### EXERCISE DETAILS
After finding the line that contains "rewrite clone_seek_ok by" in the entries below, retype it and every following line precisely, the last included.

### SUPPLIED MATERIAL

Lemma rq_step_inv c c' : rq_inv c → rq_step c c' → rq_inv c'.
Proof.
  intros Hinv Hs. destruct Hs as [s run all t s' Hn Hc Ha|s run all t s' Hp|
    s run1 t run2 all p s' Hc Hp|s run all t b s' Ht Hk|s run all t s' Ht Hr|s run all t n b s' Ht Hk];
    destruct Hinv as (Hwf & Hperm & Hnd).
  - assert (t ∉ queued s) as Hq by (intros ?; apply Hn; rewrite <- Hperm; set_solver).
    destruct (law_add s t Hwf Hq Hc) as (s2 & Ha' & Hwf2 & Hp2).
    rewrite Ha in Ha'; simplify_eq. split_and!; [done| |by constructor].
    by rewrite Hp2, <- Hperm.
  - destruct (law_pick s Hwf) as (o & s2 & Hp' & Hwf2 & Hq).
    rewrite Hp in Hp'; simplify_eq. split_and!; [done| |done].
    rewrite <- Hperm, Hq. by rewrite <- Permutation_middle.
  - assert (t ∉ queued s) as Hq.
    { intros Ht. rewrite <- Hperm in Hnd. apply NoDup_app in Hnd as (_ & Hd & _).
      apply (Hd t Ht). set_solver. }
    destruct (law_put s t p Hwf Hq Hc) as (s2 & Hp' & Hwf2 & Hp2).
    rewrite Hp in Hp'; simplify_eq. split_and!; [done| |done].
    rewrite <- Hperm, Hp2. simpl.
    by rewrite <- (Permutation_middle run1), <- (Permutation_middle (queued s)).
  - assert (t ∉ queued s) as Hq.
    { intros Hin. rewrite <- Hperm in Hnd. apply NoDup_app in Hnd as (_ & Hd & _).
      by apply (Hd t Hin). }
    destruct (law_tick s t Hwf Hq) as (b2 & s2 & Hk' & Hwf2 & Hq2).
    rewrite Hk in Hk'; simplify_eq. split_and!; [done| |done]. by rewrite Hq2.
  - destruct (law_remove s t Hwf Ht) as (s2 & Hr' & Hwf2 & Hq).
    rewrite Hr in Hr'; simplify_eq. split_and!; [done| |done].
    rewrite <- Hperm, Hq. by rewrite <- Permutation_middle.
  - destruct (law_priority s t n Hwf) as (b2 & s2 & Hk' & Hwf2 & Hq2).
    rewrite Hk in Hk'; simplify_eq. split_and!; [done| |done]. by rewrite Hq2.
Qed.

(** C12: any scheduler meeting the interface and its laws - FIFO, round robin and
    CFS do - conserves tasks: after any sequence of spawns the scheduler can take,
    picks, ticks of running tasks, put-backs, changes of priority and removals of
    queued tasks, starting from an empty queue, the queued tasks and the running
    ones are together exactly the tasks handed over, each once, and the next pick
    does not panic. *)
Theorem scheduler_conserves_tasks s0 s run all :
  sched_wf s0 → queued s0 = [] →
  rtc rq_step (s0, [], []) (s, run, all) →
  queued s ++ run ≡ₚ all ∧ NoDup all ∧ ∃ r, pick_next_task s = Ok r.
Proof.
  intros Hwf Hq Hrtc.
  assert (rq_inv (s, run, all)) as (Hwf' & Hp & Hn).
  { apply (rtc_invariant _ _ _ _ rq_step_inv) in Hrtc; [done|].
    split_and!; [done| |constructor]. by rewrite Hq. }
  split_and!; [done..|]. destruct (law_pick s Hwf') as (o & s' & Hr & _). eauto.
Qed.
End client.
Lemma dealloc_ok w a :
  area_ok a → covers w a →
  ∃ a' w', dealloc a w = Ok (a', w') ∧
    ∀ p, p mod PAGE_SIZE_4K = 0 →
      pt_flags w' p = if decide (vaddr a ≤ p < end_va a) then None else pt_flags w p.
Proof.
  intros Ha Hc. destruct (unmap_part w a 0 (length (pages a)) Ha Hc) as (w' & Hw & Hp); [lia|].
  rewrite part_all in Hp. do 2 eexists. split; [|exact Hp]. unfold dealloc, size.
  simpl in Hw. rewrite Z.add_0_r, Z.sub_0_r in Hw. by rewrite Hw.
Qed.

Lemma shrink_left_ok w a k :
  area_ok a → covers w a → (k ≤ length (pages a))%nat →
  ∃ w', shrink_left (vaddr a + Z.of_nat k * PAGE_SIZE_4K) a w =
          Ok (part a k (length (pages a)), w') ∧
    ∀ p, p mod PAGE_SIZE_4K = 0 →
      pt_flags w' p = if decide (vaddr (part a 0 k) ≤ p < end_va (part a 0 k))
                      then None else pt_flags w p.
Proof.
  intros Ha Hc Hk. destruct (unmap_part w a 0 k Ha Hc) as (w' & Hw & Hp); [lia|].
  exists w'. split; [|exact Hp]. unfold shrink_left.
  assert (is_aligned_4k (vaddr a + Z.of_nat k * PAGE_SIZE_4K) = true) as ->.
  { apply bool_decide_eq_true_2. destruct Ha. unfold PAGE_SIZE_4K in *. mlia. }
  simpl. replace (vaddr a + Z.of_nat k * PAGE_SIZE_4K - vaddr a)
    with (Z.of_nat k * PAGE_SIZE_4K) by lia.
  rewrite Z.div_mul by done.
  simpl in Hw. rewrite Z.add_0_r, Z.sub_0_r in Hw.
  rewrite (drain_range_ok 0 k) by lia. simpl.
  assert (∀ l : list (option PageRef), drop k l = take (length l - k) (drop k l)) as Hd.
  { intros l. rewrite take_ge; [done|]. rewrite length_drop. lia. }
  unfold part. rewrite <- Hd.
  destruct (backend a) as [b|] eqn:E; simpl.
  - rewrite (seek_ok a k b) by done. simpl. by rewrite Hw.
  - by rewrite Hw.
Qed.
Lemma boundary_aligned a k :
  area_ok a → is_aligned_4k (vaddr a + Z.of_nat k * PAGE_SIZE_4K) = true.
Proof. intros []. apply bool_decide_eq_true_2. unfold PAGE_SIZE_4K in *. mlia. Qed.

Lemma end_va_len a : end_va a = vaddr a + Z.of_nat (length (pages a)) * PAGE_SIZE_4K.
Proof. done. Qed.

Lemma boundary_count a k :
  (k ≤ length (pages a))%nat →
  (end_va a - (vaddr a + Z.of_nat k * PAGE_SIZE_4K)) / PAGE_SIZE_4K =
  Z.of_nat (length (pages a)) - Z.of_nat k.
Proof. intros ?. rewrite end_va_len. unfold PAGE_SIZE_4K. mlia. Qed.

Lemma part_right_pages a k :
  drop k (pages a) = pages (part a k (length (pages a))).
Proof. simpl. rewrite take_ge; [done|]. rewrite length_drop. lia. Qed.

Lemma shrink_right_ok w a k :
  area_ok a → covers w a → (k ≤ length (pages a))%nat →
  ∃ w', shrink_right (vaddr a + Z.of_nat k * PAGE_SIZE_4K) a w = Ok (part a 0 k, w') ∧
    ∀ p, p mod PAGE_SIZE_4K = 0 →
      pt_flags w' p = if decide (vaddr (part a k (length (pages a))) ≤ p <
                                 end_va (part a k (length (pages a))))
                      then None else pt_flags w p.
Proof.
  intros Ha Hc Hk.
  destruct (unmap_part w a k (length (pages a)) Ha Hc) as (w' & Hw & Hp); [lia|].
  exists w'. split; [|exact Hp]. unfold shrink_right.
  rewrite boundary_aligned, boundary_count by done. simpl.
  replace (Z.of_nat (length (pages a)) - (Z.of_nat (length (pages a)) - Z.of_nat k))
    with (Z.of_nat k) by lia.
  rewrite drain_range_ok by lia. simpl. rewrite drop_all, app_nil_r.
  replace (end_va a - (vaddr a + Z.of_nat k * PAGE_SIZE_4K))
    with (Z.of_nat (length (pages a)) * PAGE_SIZE_4K - Z.of_nat k * PAGE_SIZE_4K)
    by (rewrite end_va_len; lia).
  rewrite Hw. simpl. by rewrite part_left.
Qed.

Lemma split_ok a k :
  area_ok a → (k ≤ length (pages a))%nat →
  split (vaddr a + Z.of_nat k * PAGE_SIZE_4K) a =
    Ok (part a 0 k, part a k (length (pages a))).
Proof.
  intros Ha Hk. unfold split. rewrite boundary_aligned, boundary_count by done. simpl.
  replace (Z.of_nat (length (pages a)) - (Z.of_nat (length (pages a)) - Z.of_nat k))
    with (Z.of_nat k) by lia.
  rewrite drain_from_ok by done. simpl.
  replace (vaddr a + Z.of_nat k * PAGE_SIZE_4K - vaddr a)
    with (Z.of_nat k * PAGE_SIZE_4K) by lia.
  rewrite clone_seek_ok by done. simpl. by rewrite part_left, part_right_pages.
Qed.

### RESULT OF THIS TASK
  rewrite clone_seek_ok by done. simpl. by rewrite part_left, part_right_pages.
Qed.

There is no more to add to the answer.